No relief: Controversy, Rocker meet once again

Closer not endearing himself to fellow Indians with remarks, behavior

Notebook

Baseball

October 15, 2001|By Joe Strauss | Joe Strauss,SUN STAFF

John Rocker seems to be on borrowed time - again.

The combustible Cleveland Indians reliever apparently alienated himself within his clubhouse with recent comments about fellow reliever Bob Wickman, whom he replaced as closer when obtained from the Atlanta Braves earlier this season.

Rocker's latest gaffe was making a reference to reporters about a 1998 lawsuit filed against Wickman and several other club employees when Wickman was with the New York Yankees. The civil suit never went to trial but contained allegations of sexual harassment by a clubhouse attendant infected with the AIDS virus.

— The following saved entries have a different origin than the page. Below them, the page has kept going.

(** The character an escape stands for, and what follows it. *)
Definition unescape_char (s : string) : option (ascii * string) :=
  match s with
  | String c s1 =>
      if Ascii.eqb c backslash then
        match s1 with
        | String x s2 =>
            if Ascii.eqb x "u" then
              match s2 with
              | String _ (String _ (String h (String l s3))) =>
                  Some (ascii_of_N (16 * hex_value h + hex_value l), s3)
              | _ => None
              end
            else if Ascii.eqb x "b" then Some (ascii_of_N 8, s2)
            else if Ascii.eqb x "t" then Some (ascii_of_N 9, s2)
            else if Ascii.eqb x "n" then Some (ascii_of_N 10, s2)
            else if Ascii.eqb x "f" then Some (ascii_of_N 12, s2)
            else if Ascii.eqb x "r" then Some (ascii_of_N 13, s2)
            else Some (x, s2)
        | EmptyString => None
        end
      else Some (c, s1)
  | EmptyString => None
  end.

Lemma unescape_escape c r : unescape_char (escape_char c +:+ r) = Some (c, r).
Proof. destruct c as [[] [] [] [] [] [] [] []]; reflexivity. Qed.

Lemma escape_char_head c : ∃ x t, escape_char c = String x t ∧ x ≠ quote.
Proof. destruct c as [[] [] [] [] [] [] [] []]; eexists _, _; (split; [reflexivity | done]). Qed.

(** A string literal ends at its closing quote. *)
Lemma escape_inj s s' r r' :
  escape s +:+ String quote r = escape s' +:+ String quote r' → s = s' ∧ r = r'.
Proof.
  revert s'. induction s as [|c s IH]; intros [|c' s']; cbn [escape].
  - app_norm. by intros [= ->].
  - destruct (escape_char_head c') as (x & t & -> & Hx). app_norm. intros H. injection H as Hq _. destruct Hx. congruence.
  - destruct (escape_char_head c) as (x & t & -> & Hx). app_norm. intros H. injection H as Hq _. destruct Hx. congruence.
  - rewrite !append_assoc. intros H. apply (f_equal unescape_char) in H.
    rewrite !unescape_escape in H. injection H as -> H. destruct (IH s' H) as [-> ->]. done.
Qed.

Lemma json_string_inj s s' r r' : json_string s +:+ r = json_string s' +:+ r' → s = s' ∧ r = r'.
Proof.
  unfold json_string. app_norm. intros [= H]. by apply escape_inj.
Qed.

(** ** Numbers end at a delimiter *)

(** What may follow a value: nothing, or a comma or closing bracket. *)
Definition delimited (r : string) : Prop :=
  match r with
  | EmptyString => True
  | String c _ => number_byte c = false ∧ c ≠ quote
  end.

Lemma span_inj s s' r r' :
  all_bytes number_byte s = true → all_bytes number_byte s' = true →
  delimited r → delimited r' → s +:+ r = s' +:+ r' → s = s' ∧ r = r'.
Proof.
  revert s'. induction s as [|c s IH]; intros [|c' s']; cbn [all_bytes]; app_norm;
    intros Hs Hs' Hr Hr' H.
  - done.
  - subst r. cbn in Hr. apply andb_true_iff in Hs' as [Hc _]. destruct Hr. congruence.
  - subst r'. cbn in Hr'. apply andb_true_iff in Hs as [Hc _]. destruct Hr'. congruence.
  - apply andb_true_iff in Hs as [_ Hs]. apply andb_true_iff in Hs' as [_ Hs'].
    injection H as -> H. destruct (IH s' Hs Hs' Hr Hr' H) as [-> ->]. done.
Qed.

Lemma number_text_bytes n : number_ok n = true → all_bytes number_byte (number_text n) = true.
Proof.
  assert (∀ k, all_bytes number_byte (to_decimal k) = true) as Hd.
  { intros k. apply (all_bytes_weaken is_ascii_digit); [| apply to_decimal_digits].
    intros c Hc. unfold number_byte. by rewrite Hc. }
  destruct n as [k|z|text]; cbn; [done | by rewrite Hd |]. by intros [? _]%andb_true_iff.
Qed.

Lemma to_decimal_inj a b : to_decimal a = to_decimal b → a = b.
Proof. intros H. by rewrite <- (dec_value_to_decimal a), <- (dec_value_to_decimal b), H. Qed.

Rocker, who became a pariah to the Braves when his indelicate remarks about gays and minorities were published last year in Sports Illustrated, made the reference when reporters approached him about his allegedly throwing a cup of water at fans who were taunting him during Game 1 of the American League Division Series at Seattle's Safeco Field. Rocker wondered why reporters continue to hound him while ignoring the accusations of "gay bashing" against Wickman.

Though gifted with an arm almost as explosive as his temper, Rocker has not endeared himself to his new teammates since coming to the American League. He was 3-7 with a 5.45 ERA, and, in only 38 games, his seven relief losses were fifth-most in the league. The Indians reportedly may opt to not tender a contract to Rocker - allowing him to become a free agent - if they can't find a trade partner before the December deadline when contracts must be offered.

Dye fractures leg

Oakland Athletics outfielder Jermaine Dye, who was acquired at midseason to beef up the batting order, had to be carried off the field yesterday after he fouled a ball off his left leg and suffered a fracture of the shin bone (tibia) just below his left knee.

Losing Dye is a huge blow to the A's, who headed for New York reeling from two straight losses at Network Associates Coliseum. Dye likely will be replaced in the lineup by veteran outfielder Ron Gant, who subbed for him for the remainder of yesterday's game.

Different terms

Seattle's Lou Piniella is among the game's most animated and excitable managers, as evidenced by a heated exchange with plate umpire Rick Reed during yesterday's seventh inning of the Mariners' 6-2 victory over Cleveland that tied the series at two games apiece. But given the circumstances under which this postseason is being played, he is putting a lid on the hype for today's tell-all Game 5.

"I said yesterday that we had to win today. If not, we go home," Piniella said. "For certain, one of the two teams is going home tomorrow and, hopefully, we are the one that stays out on top and continues forward. But it's not do-or-die. It's a game. It really is. And both teams are going to go out there and play their hearts out. But it's not a do-or-die situation."

Limited Clemens to start

Yankees manager Joe Torre conceded that starting pitcher Roger Clemens might be only "70 [or] 80 percent" because of the strained right hamstring that forced him out of Game 1, but the presumptive Cy Young Award winner is scheduled to start in tonight's Game 5 against Oakland's Mark Mulder.

"He felt good today off the mound, so I feel good that he'll physically be able to do it tomorrow," Torre said.

If Clemens is not able to go deep into the game, the Yankees could go to left-hander Andy Pettitte on short rest or long reliever Ramiro Mendoza, but Torre said his first choice still is The Rocket.

"Sure, he's probably not as good as if it never happened," Torre said. "But the thing is ... we'll have plenty of support for him."

Nap time for Suzuki

Game 4 was delayed 2 hours, 20 minutes because of rain, sending players to the clubhouse lounge for some television, to the weight room for more lifting, or in Mariners right fielder Ichiro Suzuki's case, to his locker for a pillow. Suzuki had loosened up for a 1:20 p.m. start before learning of the delay.

"I brought my pillow, so I prepared for a rain delay in the game," Suzuki said. "Once I woke up, I just prepared again for the game."

Around the horn

Indians Gold Glove shortstop Omar Vizquel committed his second error in 271 postseason chances during yesterday's first inning when he attempted a quick catch-and-throw on Suzuki. Vizquel also stole his first base since Aug. 1 in the sixth inning, which made him the all-time Division Series leader with 10 steals. He is hitting .444 (8-for-18) for the series. ... Juan Gonzalez's second-inning home run tied Indians teammate Jim Thome for most Division Series home runs with eight.

Sun staff writer Peter Schmuck contributed to this article.